Read the listing and extract each line that includes the word "left".

★ ★ ★

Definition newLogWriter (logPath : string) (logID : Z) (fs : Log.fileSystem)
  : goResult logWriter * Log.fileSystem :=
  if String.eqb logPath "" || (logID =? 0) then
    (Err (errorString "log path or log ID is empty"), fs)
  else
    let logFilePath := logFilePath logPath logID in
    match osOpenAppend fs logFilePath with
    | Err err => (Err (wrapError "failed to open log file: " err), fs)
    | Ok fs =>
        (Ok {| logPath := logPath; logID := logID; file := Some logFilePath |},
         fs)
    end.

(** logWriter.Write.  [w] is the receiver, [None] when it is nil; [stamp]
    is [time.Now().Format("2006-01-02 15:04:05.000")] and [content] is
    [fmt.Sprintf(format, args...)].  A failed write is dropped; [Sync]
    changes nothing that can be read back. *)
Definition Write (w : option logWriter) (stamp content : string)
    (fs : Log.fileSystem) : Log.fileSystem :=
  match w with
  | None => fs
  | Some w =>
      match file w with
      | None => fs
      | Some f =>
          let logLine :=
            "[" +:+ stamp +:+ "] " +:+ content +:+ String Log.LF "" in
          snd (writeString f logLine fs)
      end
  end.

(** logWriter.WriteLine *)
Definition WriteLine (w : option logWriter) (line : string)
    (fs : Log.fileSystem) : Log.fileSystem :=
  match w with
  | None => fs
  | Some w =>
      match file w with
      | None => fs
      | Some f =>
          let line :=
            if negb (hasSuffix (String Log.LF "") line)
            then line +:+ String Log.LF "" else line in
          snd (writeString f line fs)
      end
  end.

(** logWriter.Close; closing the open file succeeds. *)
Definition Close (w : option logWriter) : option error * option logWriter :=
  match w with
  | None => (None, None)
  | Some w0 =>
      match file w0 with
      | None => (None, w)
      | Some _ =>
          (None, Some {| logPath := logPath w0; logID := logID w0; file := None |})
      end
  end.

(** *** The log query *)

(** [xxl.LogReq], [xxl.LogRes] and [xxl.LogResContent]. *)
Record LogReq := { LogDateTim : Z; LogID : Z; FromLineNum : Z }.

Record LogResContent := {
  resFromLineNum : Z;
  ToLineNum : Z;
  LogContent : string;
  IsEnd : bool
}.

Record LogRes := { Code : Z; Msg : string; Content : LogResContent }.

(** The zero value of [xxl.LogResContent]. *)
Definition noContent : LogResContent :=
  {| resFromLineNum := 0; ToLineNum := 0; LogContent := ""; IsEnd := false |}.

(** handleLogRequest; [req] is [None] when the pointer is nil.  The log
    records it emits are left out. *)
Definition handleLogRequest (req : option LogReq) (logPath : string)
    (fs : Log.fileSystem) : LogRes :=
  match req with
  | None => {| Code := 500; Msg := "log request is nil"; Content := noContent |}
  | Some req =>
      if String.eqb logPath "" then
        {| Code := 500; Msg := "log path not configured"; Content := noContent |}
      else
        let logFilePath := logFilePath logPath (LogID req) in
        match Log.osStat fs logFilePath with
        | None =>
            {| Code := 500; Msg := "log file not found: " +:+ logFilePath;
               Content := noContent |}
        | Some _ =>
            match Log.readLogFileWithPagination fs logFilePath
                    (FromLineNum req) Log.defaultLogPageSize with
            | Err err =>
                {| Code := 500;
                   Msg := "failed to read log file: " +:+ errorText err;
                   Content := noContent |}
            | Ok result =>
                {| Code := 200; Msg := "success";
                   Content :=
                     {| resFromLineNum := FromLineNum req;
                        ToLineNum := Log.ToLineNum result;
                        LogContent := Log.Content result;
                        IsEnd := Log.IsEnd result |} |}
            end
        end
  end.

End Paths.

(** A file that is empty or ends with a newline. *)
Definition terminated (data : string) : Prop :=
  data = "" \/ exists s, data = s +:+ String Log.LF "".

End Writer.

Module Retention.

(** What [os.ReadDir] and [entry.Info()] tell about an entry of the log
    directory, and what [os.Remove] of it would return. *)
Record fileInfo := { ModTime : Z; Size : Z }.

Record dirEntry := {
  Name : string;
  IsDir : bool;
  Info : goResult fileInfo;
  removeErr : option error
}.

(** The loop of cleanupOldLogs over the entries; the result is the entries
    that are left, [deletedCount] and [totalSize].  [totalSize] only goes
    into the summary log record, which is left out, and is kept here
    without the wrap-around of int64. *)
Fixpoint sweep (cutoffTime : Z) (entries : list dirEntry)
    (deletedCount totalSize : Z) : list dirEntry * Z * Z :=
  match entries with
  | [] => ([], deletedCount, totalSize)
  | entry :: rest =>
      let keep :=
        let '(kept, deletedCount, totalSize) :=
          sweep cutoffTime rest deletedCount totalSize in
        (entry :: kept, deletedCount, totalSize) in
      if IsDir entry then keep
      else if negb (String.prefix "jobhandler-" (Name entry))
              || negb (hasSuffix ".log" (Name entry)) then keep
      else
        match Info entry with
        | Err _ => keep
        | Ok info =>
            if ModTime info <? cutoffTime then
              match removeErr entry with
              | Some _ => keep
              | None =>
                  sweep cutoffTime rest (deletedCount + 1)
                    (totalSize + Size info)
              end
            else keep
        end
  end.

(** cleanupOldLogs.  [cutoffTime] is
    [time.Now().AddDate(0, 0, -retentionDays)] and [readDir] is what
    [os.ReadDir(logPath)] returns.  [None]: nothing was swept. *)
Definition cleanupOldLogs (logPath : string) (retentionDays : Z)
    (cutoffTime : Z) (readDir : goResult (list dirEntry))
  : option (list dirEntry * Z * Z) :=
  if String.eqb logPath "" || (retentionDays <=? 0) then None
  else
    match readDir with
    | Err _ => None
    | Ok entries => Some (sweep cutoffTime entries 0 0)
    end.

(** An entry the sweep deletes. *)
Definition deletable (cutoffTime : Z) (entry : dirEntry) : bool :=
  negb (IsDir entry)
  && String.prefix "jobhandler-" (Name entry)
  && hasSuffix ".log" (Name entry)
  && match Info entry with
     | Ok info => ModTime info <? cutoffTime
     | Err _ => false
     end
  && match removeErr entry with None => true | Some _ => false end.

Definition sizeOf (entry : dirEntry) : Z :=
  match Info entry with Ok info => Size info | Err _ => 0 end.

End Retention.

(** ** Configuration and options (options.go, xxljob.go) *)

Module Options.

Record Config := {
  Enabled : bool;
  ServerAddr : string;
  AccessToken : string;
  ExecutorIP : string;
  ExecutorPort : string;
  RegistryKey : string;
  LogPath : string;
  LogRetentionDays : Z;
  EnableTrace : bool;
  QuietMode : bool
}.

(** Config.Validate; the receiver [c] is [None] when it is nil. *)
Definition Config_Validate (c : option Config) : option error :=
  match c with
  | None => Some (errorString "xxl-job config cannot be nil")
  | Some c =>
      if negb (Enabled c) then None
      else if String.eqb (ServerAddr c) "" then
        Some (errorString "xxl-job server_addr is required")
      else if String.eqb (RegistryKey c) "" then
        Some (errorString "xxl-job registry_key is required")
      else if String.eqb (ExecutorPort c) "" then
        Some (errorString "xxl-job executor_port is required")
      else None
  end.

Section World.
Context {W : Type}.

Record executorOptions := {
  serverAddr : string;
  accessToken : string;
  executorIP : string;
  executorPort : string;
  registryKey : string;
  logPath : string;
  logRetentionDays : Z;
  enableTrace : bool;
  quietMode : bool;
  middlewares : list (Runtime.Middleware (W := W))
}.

★ ★ ★

● EXERCISE SOLUTION
    records it emits are left out. *)
    that are left, [deletedCount] and [totalSize].  [totalSize] only goes
    into the summary log record, which is left out, and is kept here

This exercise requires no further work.